WinUtils - CheckLinks

Download now!

NAME

Checklinks - Checks the links on a web-site, or set of HTML files.

SYNOPSIS

CheckLinks [-bdhrvVw] url... [ > ReportOutput.txt ]

where

url The URL to check links on. This should either be in the form http://www.site.com/webpage.html, or the name of HTML files to check (usually *.html).
-r Recurse all sub-directories. This is only relevant when a file spec. is specified, and is ignored if the URL is a http://....
-d Dry - prints out all URLs (but doesn't check them).
-b Report only broken links.
-w 'Webify' the output - prints an HTML style report.
-h Displays the usage.
-v Verbose. This output is directed to STDERR.
-V Display version number.

DESCRIPTION

Produces a report on all the links from the given web pages to standard output. If the -w (HTML output) option is used, then bad links are highlighted in red.

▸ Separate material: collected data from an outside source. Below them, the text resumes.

(** Placing [d] minutes at the start of gap [i] keeps the invariant. *)
Lemma Layout_place (st : State) (i : nat) (g : Gap) (d : Z)
    (nb : ScheduleBlock) (q' : list Task) (ro : list Task) :
  Layout settings gaps0 fixedBlocks st ->
  gaps st !! i = Some g ->
  0 < d -> d <= duration g ->
  isLocked nb = false ->
  startTime nb = gstart g -> endTime nb = gstart g + d ->
  (forall t, t ∈ q' -> 0 < durationMinutes t) ->
  Layout settings gaps0 fixedBlocks
    {| queue := q';
       gaps := <[i := consume g (d + bufferMinutes settings)]> (gaps st);
       placed := placed st ++ [nb];
       rollover := ro |}.
Proof.
  intros [Hlen Hgaps Hblocks Horder Hqueue Hlocked] Hi Hd Hfit Hnl Hs He Hq'.
  assert (Hi0 : exists g0, gaps0 !! i = Some g0).
  { apply lookup_lt_is_Some. rewrite <- Hlen. now apply lookup_lt_Some in Hi. }
  destruct Hi0 as [g0 Hg0].
  destruct (Hgaps _ _ _ Hg0 Hi) as (Hend & Hsum & Hstart).
  assert (Hnew : forall k g0' g', gaps0 !! k = Some g0' ->
            <[i := consume g (d + bufferMinutes settings)]> (gaps st) !! k = Some g' ->
            exists g1, gaps st !! k = Some g1 /\ gend g' = gend g1 /\
                       gstart g' + duration g' = gstart g1 + duration g1 /\
                       gstart g1 <= gstart g' /\
                       (k = i -> g' = consume g (d + bufferMinutes settings))).
  { intros k g0' g' Hk0 Hk.
    apply list_lookup_insert_Some in Hk as [(-> & <- & _) | (Hne & Hk)].
    - exists g. simpl. repeat split; [exact Hi | arith | arith].
    - exists g'. repeat split; [exact Hk | lia | congruence]. }
  constructor; simpl.
  - now rewrite length_insert.
  - intros k g0' g' Hk0 Hk.
    destruct (Hnew _ _ _ Hk0 Hk) as (g1 & Hk1 & H1 & H2 & H3 & _).
    destruct (Hgaps _ _ _ Hk0 Hk1) as (H4 & H5 & H6). lia.
  - intros blk Hin Hblk.
    apply elem_of_app in Hin as [Hin | Hin].
    + destruct (Hblocks _ Hin Hblk) as (Hne & k & g0' & g1 & Hk0 & Hk1 & Hw & Hb).
      split; [exact Hne |].
      destruct (decide (k = i)) as [-> | Hki].
      * exists i, g0', (consume g (d + bufferMinutes settings)).
        rewrite list_lookup_insert_eq by (now apply lookup_lt_Some in Hi).
        assert (g1 = g) by congruence. subst g1.
        repeat split; try tauto; arith.
      * exists k, g0', g1. rewrite list_lookup_insert_ne by congruence. tauto.
    + apply list_elem_of_singleton in Hin. subst blk.
      split; [lia |].
      exists i, g0, (consume g (d + bufferMinutes settings)).
      rewrite list_lookup_insert_eq by (now apply lookup_lt_Some in Hi).
      repeat split; try tauto; arith.
  - intros x y bi bj Hxy Hx Hy Hbi Hbj g1 Hg1 Hwi Hwj.
    apply lookup_app_Some in Hy as [Hy | [Hlen' Hy]].
    + assert (Hx' : placed st !! x = Some bi).
      { apply lookup_lt_Some in Hy. now rewrite lookup_app_l in Hx by lia. }
      eauto.
    + apply list_lookup_singleton_Some in Hy as [Hy0 <-].
      assert (Hx' : placed st !! x = Some bi).
      { rewrite lookup_app_l in Hx by lia. exact Hx. }
      assert (Hin : bi ∈ placed st) by (apply list_elem_of_lookup; eauto).
      destruct (Hblocks _ Hin Hbi) as (Hne & k & g0' & g2 & Hk0 & Hk2 & Hw & Hb).
      apply list_elem_of_lookup in Hg1 as [k1 Hk1].
      assert (k = k1) by (eapply within_same_gap; eauto).
      assert (i = k1).
      { eapply within_same_gap; eauto; arith. }
      subst. assert (g2 = g) by congruence. subst g2. arith.
  - exact Hq'.
  - intros blk Hin Hblk.
    apply elem_of_app in Hin as [Hin | Hin]; [now apply Hlocked |].
    apply list_elem_of_singleton in Hin. subst blk. congruence.
Qed.

Lemma Layout_step (st st' : State) :
  Layout settings gaps0 fixedBlocks st -> step settings st = Some st' ->
  Layout settings gaps0 fixedBlocks st'.
Proof.
  intros HL Hstep.
  destruct (step_cases _ _ _ Hstep) as
    [task rest i gap Hq Hi Hfit -> |
     task rest i largest fit Hq Hi Hsmall _ Hsp H30 H15 Hfit -> |
     task rest Hq _ ->].
  - assert (Hpos : 0 < durationMinutes task).
    { apply (layout_queue _ _ _ _ HL). rewrite Hq. apply list_elem_of_here. }
    apply Layout_place; auto.
    intros t Ht. apply (layout_queue _ _ _ _ HL). rewrite Hq.
    now apply list_elem_of_further.
  - assert (Hlt : duration largest < durationMinutes task).
    { apply Hsmall. apply list_elem_of_lookup. eauto. }
    apply Layout_place; auto; simpl; try lia.
    intros t Ht. apply elem_of_cons in Ht as [-> | Ht]; [simpl; lia |].
    apply (layout_queue _ _ _ _ HL). rewrite Hq. now apply list_elem_of_further.
  - destruct HL as [Hlen Hgaps Hblocks Horder Hqueue Hlocked].
    constructor; simpl; auto.
    intros t Ht. apply Hqueue. rewrite Hq. now apply list_elem_of_further.
Qed.

Lemma Layout_initial (q : list Task) :
  (forall t, t ∈ q -> 0 < durationMinutes t) ->
  (forall blk, blk ∈ fixedBlocks -> isLocked blk = true) ->
  Layout settings gaps0 fixedBlocks
    {| queue := q; gaps := gaps0; placed := fixedBlocks; rollover := [] |}.
Proof.
  intros Hq Hfixed. destruct Hordered as [Hne Hord].
  constructor; simpl; auto.
  - intros k g0 g Hk0 Hk. assert (g = g0) by congruence. subst g.
    destruct (Hne _ _ Hk0). lia.
  - intros blk Hin Hblk. apply Hfixed in Hin. congruence.
  - intros i j bi bj _ Hi _ Hbi. exfalso.
    assert (bi ∈ fixedBlocks) by (apply list_elem_of_lookup; eauto).
    apply Hfixed in H. congruence.
Qed.

Lemma Layout_fitLoop (fuel : nat) (st st' : State) :
  Layout settings gaps0 fixedBlocks st -> fitLoop fuel settings st = Some st' ->
  Layout settings gaps0 fixedBlocks st'.
Proof. apply fitLoop_invariant. exact Layout_step. Qed.

(** What the invariant gives for the blocks of a state. *)
Lemma Layout_floating_within (st : State) (blk : ScheduleBlock) :
  Layout settings gaps0 fixedBlocks st -> blk ∈ placed st -> isLocked blk = false ->
  startTime blk < endTime blk /\ exists g0, g0 ∈ gaps0 /\ within g0 blk.
Proof.
  intros HL Hin Hblk.
  destruct (layout_blocks _ _ _ _ HL _ Hin Hblk)
    as (Hne & k & g0 & g & Hk0 & _ & Hw & _).
  split; [exact Hne |]. exists g0. split; [| exact Hw].
  apply list_elem_of_lookup. eauto.
Qed.

Lemma Layout_floating_disjoint (st : State) (i j : nat) (bi bj : ScheduleBlock) :
  Layout settings gaps0 fixedBlocks st -> (i < j)%nat ->
  placed st !! i = Some bi -> placed st !! j = Some bj ->
  isLocked bi = false -> isLocked bj = false ->
  endTime bi <= startTime bj \/ endTime bj <= startTime bi.
Proof.
  intros HL Hij Hi Hj Hbi Hbj.
  assert (Hini : bi ∈ placed st) by (apply list_elem_of_lookup; eauto).
  assert (Hinj : bj ∈ placed st) by (apply list_elem_of_lookup; eauto).
  destruct (layout_blocks _ _ _ _ HL _ Hini Hbi)
    as (Hnei & k & g0 & g & Hk0 & _ & Hw & _).
  destruct (layout_blocks _ _ _ _ HL _ Hinj Hbj)
    as (Hnej & k' & g0' & g' & Hk0' & _ & Hw' & _).
  destruct (Nat.lt_trichotomy k k') as [Hlt | [Heq | Hgt]].
  - left. destruct Hordered as [_ Hord].
    pose proof (Hord _ _ _ _ Hlt Hk0 Hk0'). unfold within in *. lia.
  - subst k'. assert (g0' = g0) by congruence. subst g0'.
    left. assert (Hg0 : g0 ∈ gaps0) by (apply list_elem_of_lookup; eauto).
    pose proof (layout_order _ _ _ _ HL _ _ _ _ Hij Hi Hj Hbi Hbj g0 Hg0 Hw Hw').
    lia.
  - right. destruct Hordered as [_ Hord].
    pose proof (Hord _ _ _ _ Hgt Hk0' Hk0). unfold within in *. lia.
Qed.
End Layout.

(** ** The occupied ranges and the gaps between them *)

Lemma StronglySorted_lookup {A : Type} (R : A -> A -> Prop) (l : list A)
    (i j : nat) (x y : A) :
  StronglySorted R l -> (i < j)%nat ->
  l !! i = Some x -> l !! j = Some y -> R x y.
Proof.
  intros Hs. revert i j. induction Hs as [| a l Hs IH Ha]; intros i j Hij Hi Hj.
  - discriminate Hi.
  - destruct j as [| j]; [lia |]. simpl in Hj.
    destruct i as [| i]; simpl in Hi.
    + inversion Hi; subst a. rewrite Forall_forall in Ha.
      apply Ha. apply list_elem_of_lookup. eauto.
    + apply (IH i j); [lia | assumption | assumption].
Qed.

Lemma mergeFrom_facts (rest : list Interval) (c : Interval) :
  StronglySorted byStart (c :: rest) ->
  Forall (byStart c) (mergeFrom c rest) /\
  StronglySorted byStart (mergeFrom c rest) /\
  (forall o, covers c o \/ o ∈ rest -> exists m, m ∈ mergeFrom c rest /\ covers m o).
Proof.
  revert c. induction rest as [| o rest IH]; intros c Hs; simpl.
  - split; [| split].
    + constructor; [unfold byStart; lia | constructor].
    + repeat constructor.
    + intros o [Hc | Hin]; [| now apply elem_of_nil in Hin].
      exists c. split; [apply list_elem_of_here | exact Hc].
  - apply StronglySorted_inv in Hs as [Hs Hc].
    apply Forall_cons in Hc as [Hco Hcr].
    pose proof Hs as Hs'. apply StronglySorted_inv in Hs' as [Hsr Hor].
    destruct (Z.ltb_spec (istart o) (iend c)) as [Hlt | Hge].
    + set (c' := {| istart := istart c; iend := Z.max (iend c) (iend o) |}).
      destruct (IH c') as (H1 & H2 & H3).
      { constructor; [exact Hsr | exact Hcr]. }
      split; [exact H1 | split; [exact H2 |]].
      intros o' Ho'. apply H3.
      destruct Ho' as [[Ha Hb] | Hin].
      * left. unfold covers. simpl. lia.
      * apply elem_of_cons in Hin as [-> | Hin]; [| now right].
        left. unfold covers, byStart in *. simpl. lia.
    + destruct (IH o Hs) as (H1 & H2 & H3).
      split; [| split].
      * constructor; [unfold byStart; lia |].
        eapply Forall_impl; [exact H1 |]. unfold byStart in *. intros; lia.
      * constructor; [exact H2 |].
        eapply Forall_impl; [exact H1 |]. unfold byStart in *. intros; lia.
      * intros o' [Hc' | Hin].
        -- exists c. split; [apply list_elem_of_here | exact Hc'].
        -- destruct (H3 o') as (m & Hm & Hcov).
           { apply elem_of_cons in Hin as [-> | Hin]; [| now right].
             left. unfold covers. lia. }
           exists m. split; [now apply list_elem_of_further | exact Hcov].
Qed.

(** A property of ranges that a merge keeps is a property of the merged
    list. *)
Lemma mergeFrom_Forall (P : Interval -> Prop) :
  (forall c o, P c -> P o -> istart c <= istart o -> istart o < iend c ->
     P {| istart := istart c; iend := Z.max (iend c) (iend o) |}) ->
  forall rest c,
    StronglySorted byStart (c :: rest) ->
    Forall P (c :: rest) -> Forall P (mergeFrom c rest).
Proof.
  intros HP. induction rest as [| o rest IH]; intros c Hs Hall; simpl.
  - exact Hall.
  - apply StronglySorted_inv in Hs as [Hs Hc].
    apply Forall_cons in Hc as [Hco Hcr].
    apply Forall_cons in Hall as [Pc Hall].
    pose proof Hall as Hall'. apply Forall_cons in Hall' as [Po Prest].
    destruct (Z.ltb_spec (istart o) (iend c)) as [Hlt | Hge].
    + apply IH.
      * apply StronglySorted_inv in Hs as [Hsr _]. constructor; [exact Hsr | exact Hcr].
      * constructor; [| exact Prest]. now apply HP.
    + constructor; [exact Pc |]. now apply IH.
Qed.

Lemma mergeOccupied_facts (occupied : list Interval) :
  StronglySorted byStart occupied ->
  StronglySorted byStart (mergeOccupied occupied) /\
  (forall o, o ∈ occupied -> exists m, m ∈ mergeOccupied occupied /\ covers m o).
Proof.
  destruct occupied as [| c rest]; intros Hs; simpl.
  - split; [constructor |]. intros o Ho. now apply elem_of_nil in Ho.
  - destruct (mergeFrom_facts rest c Hs) as (_ & H2 & H3).
    split; [exact H2 |]. intros o Ho. apply H3.
    apply elem_of_cons in Ho as [-> | Ho]; [| now right].
    left. unfold covers. lia.
Qed.

Lemma mergeOccupied_Forall (P : Interval -> Prop) (occupied : list Interval) :
  (forall c o, P c -> P o -> istart c <= istart o -> istart o < iend c ->
     P {| istart := istart c; iend := Z.max (iend c) (iend o) |}) ->
  StronglySorted byStart occupied ->
  Forall P occupied -> Forall P (mergeOccupied occupied).
Proof.
  intros HP. destruct occupied as [| c rest]; simpl; [constructor |].
  now apply mergeFrom_Forall.
Qed.

Lemma okInterval_merge (c o : Interval) :
  okInterval c -> okInterval o -> istart c <= istart o -> istart o < iend c ->
  okInterval {| istart := istart c; iend := Z.max (iend c) (iend o) |}.
Proof. unfold okInterval. simpl. lia. Qed.

Lemma findGaps_none (dayEnd : Z) (occupied : list Interval) (cursor : Z) :
  1440 <= cursor -> dayEnd <= 1440 ->
  Forall okInterval occupied ->
  findGaps cursor dayEnd occupied = [].
Proof.
  intros Hc Hd. induction 1 as [| o rest [Ho _] _ IH]; simpl.
  - destruct (Z.ltb_spec cursor dayEnd); [lia | reflexivity].
  - destruct (Z.leb_spec (iend o) cursor); [exact IH | lia].
Qed.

If a URL starts with "http://", then it this spiders out the entire site (or as much of it as it can reach via links followed recursively from the starting page), checking all HREF and SRC attributes to make sure they work using GET and HEAD requests from LWP::UserAgent.

If the URL is a file (or file spec.), then the search is not recursive by default, but only checks the specified files.

EXAMPLES

C:\MyWebsite\>CheckLinks -wr *.htm* > LinksReport.html

This will check all the HTML files in the directory C:\MyWebsite and generate an HTML report called LinksReport.html.

C:\tmp\>CheckLinks -w http://www.mysite.com > LinksReport.html

This will check all the links on the web-page www.mysite.com and generate an HTML report called LinksReport.html.

REQUIREMENTS

This utility requires Perl (v5.00404 or higher). Win32 binaries can be downloaded free from Active State's site.

The utility also uses the Perl modules, some or all of which may be distributed with the latest version of Perl. If not, you can download them from CPAN (Comprehensive Perl Archive Network).

NOTES

The utility is distributed as a Perl source code file, but you can convert it to a DOS batch file using Perl's pl2bat utility.